Task prompt: Give back, word for word, the line that contains "Futures.set_io := set_io;" and all lines after it in the material, through the last; please include only these.

Data provided:
════════════════

(** [impl Stream for TcpListener] *)
Definition poll_next (self : TcpListener.TcpListener) (cx : T) (ring : reactor) :
    outcome (poll (option (io_result TcpStream.TcpStream)) * TcpListener.TcpListener * reactor) :=
  '(x, io, ring, this) ← Multishot.submit_or_get_result (TcpListener.io self) ring self
     (fun this => mret (AcceptMulti (TcpListener.inner this), cx, this));
  mret (poll_map (option_map (result_map TcpStream.MkStream)) x, TcpListener.set_io io this, ring).
End accept.
End Accept.

Module SockConnect.
Record SockConnect := MkConnect {
  fd : Z;
  io : Oneshot.IoState;
  addr : SocketAddr;
}.

Definition set_io (io : Oneshot.IoState) (self : SockConnect) : SockConnect :=
  MkConnect (fd self) io (addr self).

Section poll.
Context `{Host} `{NetOrder}.

(** The operation built before [submit_or_get_result]: the C address is a
    local variable of [poll]. *)
Definition entry (self : SockConnect) : sqe :=
  let addr := CSockAddr_from (addr self) in
  Connect (fd self) (PollFrame "addr") (as_u 32 (len addr)).

Context {S : Type -> Type} `{Slab S} {B : Type} `{RingBuffer B}.
Context {U : Type} `{IoUring U sqe} {T : Type}.
Abbreviation reactor := (ReactorInner S B U T).

(** [impl Future for SockConnect] *)
Definition poll (self : SockConnect) (cx : T) (ring : reactor) :
    outcome (poll (io_result unit) * SockConnect * reactor) :=
  let e := entry self in
  '(x, io, ring, this) ← Oneshot.submit_or_get_result (io self) ring self
     (fun this => mret (e, cx, this));
  mret (poll_map (result_map (fun _ => tt)) x, set_io io this, ring).

Definition drop (self : SockConnect) (ring : reactor) : outcome reactor :=
  Oneshot.drop (io self) ring.
End poll.

#[global] Instance future `{Host} `{NetOrder} : UringFuture SockConnect (io_result unit) := {
  io_of := io;
  Futures.set_io := set_io;
  prepare this := mret (entry this, this);
  finish this x := mret (result_map (fun _ => tt) x, this);
}.

#[global] Instance future_spec `{Host} `{NetOrder} : UringFutureSpec SockConnect (io_result unit).
Proof. solve_future_spec. Qed.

════════════════

Response box:
  Futures.set_io := set_io;
  prepare this := mret (entry this, this);
  finish this x := mret (result_map (fun _ => tt) x, this);
}.

#[global] Instance future_spec `{Host} `{NetOrder} : UringFutureSpec SockConnect (io_result unit).
Proof. solve_future_spec. Qed.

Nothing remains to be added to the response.